By Tara Pfund, PharmD, Product Manager, AssureCare
The COVID-19 pandemic significantly shook the trust of patients and consumers. Misinformation and fake news about COVID-19 —from the virus itself to vaccines, has been swirling from the onset of the pandemic. This has led to an alarming increase in patient mistrust of care providers, and for COVID-19 specifically, an increase in vaccine hesitancy. However, there is one essential group of clinicians that can answer the call in earning back the trust among consumers: pharmacists.
Recently, I appeared in an episode of Pharmacy Podcast Network, hosted by Todd Eury, to discuss how pharmacists’ role in public health has evolved—from providing accessible clinical services to supporting wellness and population health initiatives. With 90% of Americans living within five miles of a pharmacy, pharmacists are taking a larger, more active role in consumer-driven healthcare and play a vital role in removing barriers to healthcare.
My conversation with Todd centered around three focal points:
1. Pharmacists are at the hub of healthcare.
While the perception may be that pharmacists are only responsible for filling prescriptions, the scope of their role in patient care is more extensive. They are a trusted and convenient source for clinical information. How many times have you visited your local pharmacy and asked the pharmacist a question about a medication or sought advice on how to treat an ailment? During the pandemic, pharmacists were, and remain, at the hub in combating COVID-19—from testing and administering vaccines to now alleviating the overburdened healthcare system providing COVID-19 treatment. This pandemic proves that pharmacists have a much larger seat at the table as vital frontline workers filling large healthcare gaps. Far beyond COVID-19, pharmacists manage many communicable diseases and chronic conditions, optimize medications, and provide many necessary public health services.

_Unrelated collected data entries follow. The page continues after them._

(** * StrepHit: annotation parsing, classifier training, POS tagging

    A shallow embedding of three Python modules of the StrepHit pipeline:

    - [strephit/annotation/parse_results.py]  (module [ParseResults]),
    - [strephit/commons/pos_tag.py]           (module [PosTag]),
    - [strephit/classification/train.py]      (module [Train]).

    Python dictionaries are finite maps ([gmap]), Python exceptions are the
    left summand of a sum type, the iteration order of a Python 2 dictionary
    and the draws of [random] are oracles threaded through the code, the
    largest C [long] of the machine is a field of a type class, and calls
    into third-party libraries are parameters of a [Section]. *)

From Stdlib Require Import ZArith NArith Ascii String DecimalString DecimalN.
From stdpp Require Import gmap strings list fin_maps sorting.

Local Open Scope string_scope.
Local Open Scope list_scope.

(** ** Python preliminaries *)

Module Py.

(** The exceptions the embedded code can raise. *)
Inductive exn :=
| AssertionError
| KeyError (k : string)
| ValueError
| IndexError
| TypeError
| AttributeError
| ZeroDivisionError
| OverflowError
| UnicodeDecodeError.

#[global] Instance exn_eq_dec : EqDecision exn.
Proof. solve_decision. Defined.

(** A computation either raises or returns. *)
Definition result (A : Type) : Type := exn + A.

Definition raise {A} (e : exn) : result A := inl e.
Definition ret {A} (a : A) : result A := inr a.
Definition bind {A B} (c : result A) (k : A -> result B) : result B :=
  match c with
  | inl e => inl e
  | inr a => k a
  end.

Declare Scope py_scope.
Delimit Scope py_scope with py.
Notation "'do' x <- c ; k" := (bind c (fun x => k))
  (at level 10, x pattern, c at level 100, k at level 200) : py_scope.
Local Open Scope py_scope.

(** [assert b] *)
Definition py_assert (b : bool) : result unit :=
  if b then ret tt else raise AssertionError.

(** [d[k]] on a dictionary. *)
Definition getitem {D V} `{Lookup string V D} (d : D) (k : string) : result V :=
  match d !! k with
  | Some v => ret v
  | None => raise (KeyError k)
  end.

(** [[f(x) for x in xs]] where [f] may raise: the first failure wins. *)
Fixpoint mapM {A B} (f : A -> result B) (xs : list A) : result (list B) :=
  match xs with
  | [] => ret []
  | x :: xs' => do y <- f x; do ys <- mapM f xs'; ret (y :: ys)
  end.

(** A [for] loop that threads an accumulator and may raise. *)
Fixpoint foldM {A S} (f : S -> A -> result S) (s : S) (xs : list A) : result S :=
  match xs with
  | [] => ret s
  | x :: xs' => do s' <- f s x; foldM f s' xs'
  end.

(** [max(xs)]: raises [ValueError] on an empty sequence. *)
Definition py_max (xs : list nat) : result nat :=
  match xs with
  | [] => raise ValueError
  | x :: xs' => ret (foldr Nat.max x xs')
  end.

(** [max(xs)] on integers that need not be small. *)
Definition py_max_N (xs : list N) : result N :=
  match xs with
  | [] => raise ValueError
  | x :: xs' => ret (foldr N.max x xs')
  end.

(** The machine the interpreter runs on: [sys.maxint], the largest value of
    a C [long] (2^63 - 1 on a 64-bit Unix, 2^31 - 1 on Windows). *)
Class Machine := { maxint : N }.

(** [xrange(n)] for [n] not negative: Python 2 converts [n] to a C [long] and
    raises [OverflowError] when it does not fit. *)
Definition xrange `{Machine} (n : N) : result (list nat) :=
  if (maxint <? n)%N then raise OverflowError else ret (seq 0 (N.to_nat n)).

(** Truth value of a [str] or [None] (CSV cells are one or the other). *)
Definition truthy (v : option string) : bool :=
  match v with
  | Some (String _ _) => true
  | _ => false
  end.

(** *** Strings *)

Definition is_digit (c : ascii) : bool :=
  let n := nat_of_ascii c in (48 <=? n)%nat && (n <=? 57)%nat.

(** [str.isspace] on one byte: space, [\t], [\n], [\v], [\f], [\r]. *)
Definition is_space (c : ascii) : bool :=
  let n := nat_of_ascii c in (n =? 32)%nat || ((9 <=? n)%nat && (n <=? 13)%nat).

(** [s.split(sep)] for a one-character separator. *)
Fixpoint split_on (sep : ascii) (s : string) : list string :=
  match s with
  | EmptyString => [EmptyString]
  | String c s' =>
      if Ascii.eqb c sep then EmptyString :: split_on sep s'
      else match split_on sep s' with
           | h :: t => String c h :: t
           | [] => [String c EmptyString]
           end
  end.

(** [xs[i]] on a list. *)
Definition index {A} (xs : list A) (i : nat) : result A :=
  match xs !! i with
  | Some x => ret x
  | None => raise IndexError
  end.

(** [s] with [prefix] removed, when [s] starts with it. *)
Fixpoint strip_prefix (prefix s : string) : option string :=
  match prefix, s with
  | EmptyString, _ => Some s
  | String a p', String b s' => if Ascii.eqb a b then strip_prefix p' s' else None
  | String _ _, EmptyString => None
  end.

(** [re.match(prefix + r'\d+', k)] is not [None]: [re.match] anchors at the
    start only, and [\d] on a byte string is [0-9]. *)
Definition re_match_digits (prefix k : string) : bool :=
  match strip_prefix prefix k with
  | Some (String c _) => is_digit c
  | _ => false
  end.

Fixpoint lstrip (s : string) : string :=
  match s with
  | String c s' => if is_space c then lstrip s' else s
  | EmptyString => EmptyString
  end.
(** [results[key]] of a returned dictionary, when it is a list. *)
Definition listed (key : string) (o : outcome Dict) : option (list string) :=
  match o with
  | Return d => match d !! key with Some (VList l) => Some l | _ => None end
  | Raise _ => None
  end.

(** The records a run appended to the log. *)
Definition emitted (w w' : World) : list LogRecord :=
  drop (length (log w)) (log w').

Definition has_template (tpls : list string) (r : LogRecord) : bool :=
  bool_decide (template r ∈ tpls).

(** Messages of the per-entry records: the mutation went through ... *)
Definition success_templates : list string :=
  [ "Organized: {file_path.name} -> {ext}";
    "Removed empty directory: {dir_path}";
    "Deleted old file: {file_path}";
    "Changed permissions: {item}";
    "Changed permissions for {target_path}" ].

(** ... or raised (the record names the entry and the exception). *)
Definition failure_templates : list string :=
  [ "Failed to organize {file_path.name}: {e}";
    "Could not remove {dir_path}: {e}";
    "Could not delete {file_path}: {e}";
    "Could not change {item}: {e}" ].

(** Messages of the records of an exception that ended the iteration. *)
Definition abort_templates : list string :=
  [ "File organization failed: {e}";
    "Cleanup failed: {e}";
    "Old file cleanup failed: {e}";
    "Permission change failed: {e}" ].

Definition entry_successes (l : list LogRecord) : list LogRecord :=
  filter (fun r => has_template success_templates r = true) l.

Definition entry_failures (l : list LogRecord) : list LogRecord :=
  filter (fun r => has_template failure_templates r = true) l.

Definition operation_failures (l : list LogRecord) : list LogRecord :=
  filter (fun r => has_template abort_templates r = true) l.

(** Sample inodes for the examples. *)
Definition plain (mtime size : Z) : node := File (Meta 420 mtime size false).
Definition folder (es : list (string * node)) : node := Dir (Meta 493 0 4096 false) es.
Definition world_of (t : node) (now : Z) : World := mkWorld t [] now.

(* --------------------------------------------------------------------- *)
(** *** Notions used to state the properties *)
(* --------------------------------------------------------------------- *)

Definition len {A} (l : list A) : Z := Z.of_nat (length l).

(** The two shapes of result dictionary. *)
Definition has_details (pol : policy) : bool :=
  match pol with
  | OrganizeByExtension _ | CleanupOldFiles _ _ => true
  | CleanupEmptyDirs _ _ | ChangePermissions _ _ _ => false
  end.

Definition results_of (pol : policy) (ok err : Z) (det : list string) : Dict :=
  if has_details pol
  then {[ success_key pol := VInt ok; "errors" := VInt err; "details" := VList det ]}
  else {[ success_key pol := VInt ok; "errors" := VInt err ]}.

(** The per-entry records of a log, and the entry a record is about (the
    first replacement field of its message). *)
Definition entry_records (l : list LogRecord) : list LogRecord :=
  filter (fun r => has_template (success_templates ++ failure_templates) r = true) l.

Definition subject (r : LogRecord) : arg :=
  match args r with a :: _ => a | [] => AStr "" end.

(** The entries a policy iterates over, as its log records name them, in the
    order of iteration. *)
Definition scanned (pol : policy) (t : node) : list arg :=
  match pol with
  | OrganizeByExtension d => map (fun p => AStr (name p)) (glob_star d t)
  | CleanupEmptyDirs d r =>
      if r then map APath (sorted_reverse (rglob_dot d t)) else []
  | CleanupOldFiles d _ => map APath (rglob_star d t)
  | ChangePermissions p _ r =>
      if r && is_dir p t then map APath (rglob_star p t) else [APath p]
  end.

(** Loop invariant of the four policies: the counters are the numbers of
    records appended to the log since [log0], the details list has one line
    per success, and the per-entry records name, in order, entries among
    those [seen] so far, each at most once. *)
Definition tallied (pol : policy) (log0 : list LogRecord) (seen : list arg)
    (s : World * Dict) : Prop :=
  exists new det,
    log (fst s) = log0 ++ new /\
    snd s = results_of pol (len (entry_successes new))
              (len (entry_failures new) + len (operation_failures new)) det /\
    (if has_details pol then length det = length (entry_successes new) else det = []) /\
    sublist (map subject (entry_records new)) seen.

(** The class of a log record. *)
Inductive record_class : Type := CSuccess | CFailure | CAbort | COther.

Definition classify (r : LogRecord) : record_class :=
  if has_template success_templates r then CSuccess
  else if has_template failure_templates r then CFailure
  else if has_template abort_templates r then CAbort
  else COther.

(** The state a method starts its loop from. *)
Definition started (pol : policy) (w : World) (r : LogRecord) : World * Dict :=
  (mkWorld (fs w) (log w ++ [r]) (clock w), fresh_results pol).







(** The effect of a loop that isolates the failure of each entry, on the
    tree and the two counters: [guard] selects the entries, [mutate] is the
    guarded call. *)
Definition sweep_step (guard : path -> node -> bool)
    (mutate : path -> node -> outcome unit * node)
    (acc : node * Z * Z) (x : path) : node * Z * Z :=
  let '(t, ok, err) := acc in
  if guard x t then
    match mutate x t with
    | (Return _, t') => (t', ok + 1, err)
    | (Raise _, t') => (t', ok, err + 1)
    end
  else acc.

Definition sweep (guard : path -> node -> bool)
    (mutate : path -> node -> outcome unit * node)
    (xs : list path) (acc : node * Z * Z) : node * Z * Z :=
  fold_left (sweep_step guard mutate) xs acc.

2. Federal/state legislation, payment for services, and technology must be leveraged to maximize pharmacists’ potential as caregivers.
Per my point above, pharmacists are trusted sources for clinical information. However, they cannot reach their full potential as caregivers in the continuum without the following support:
- Federal/State Legislation. Historically, pharmacists’ potential as accepted providers has not been fully realized. Today, a tidal wave of change at the state level has begun to recognize pharmacists as health care providers, legally. Federal actions as a direct result of the COVID-19 pandemic have furthermore expanded offering and authority of services by the entire pharmacy team, including technicians and pharmacy students. Pharmacy teams must continue this work, leveraging their education and skillsets, to continue to gain legislative wins supporting expanded authorization and to help combat the nation’s health crises.
- Payment for Services. Generally speaking, pharmacists are paid only for products dispensed. They’re often not reimbursed for the time spent providing clinical services, whether these are in-depth conversations regarding medications or answering health related questions. Our pharmacy practice models must continue to evolve. Pharmacists need to start documenting patient care provided, similar to other healthcare provider settings, and then seek reimbursement from medical insurances. In many states pharmacists are eligible to perform assessment and prescribing services and subsequently bill Medicaid and commercial insurances for services provided within their scope of practice. Advanced technology applications specifically built for community pharmacy providers would support a different financial model than simply dispensing medications.
- Technology. For decades other providers, such as physicians and nurse practitioners, have had many solutions at their fingertips. Technology solutions and associated services are used as a standard to support credentialing and contracting with medical insurances, documentation in electronic health records, clinical decision making, medical claims submission, revenue cycle management, and much more. Pharmacists need these same technology solutions but designed with the unique practice model of community pharmacy in mind. This will ultimately pave a new model in community pharmacy resulting in overall improved patient care and outcomes.
3. Pharmacists must be “all in” with their evolving role as caregivers.
Dispensing medication is no longer the core of what pharmacists do. They play a vital role in accessing patient care, particularly for the most vulnerable and underserved populations. The time is now for pharmacists to show their value and reinvent their profession as trusted caregivers, all the while increasing earning potential.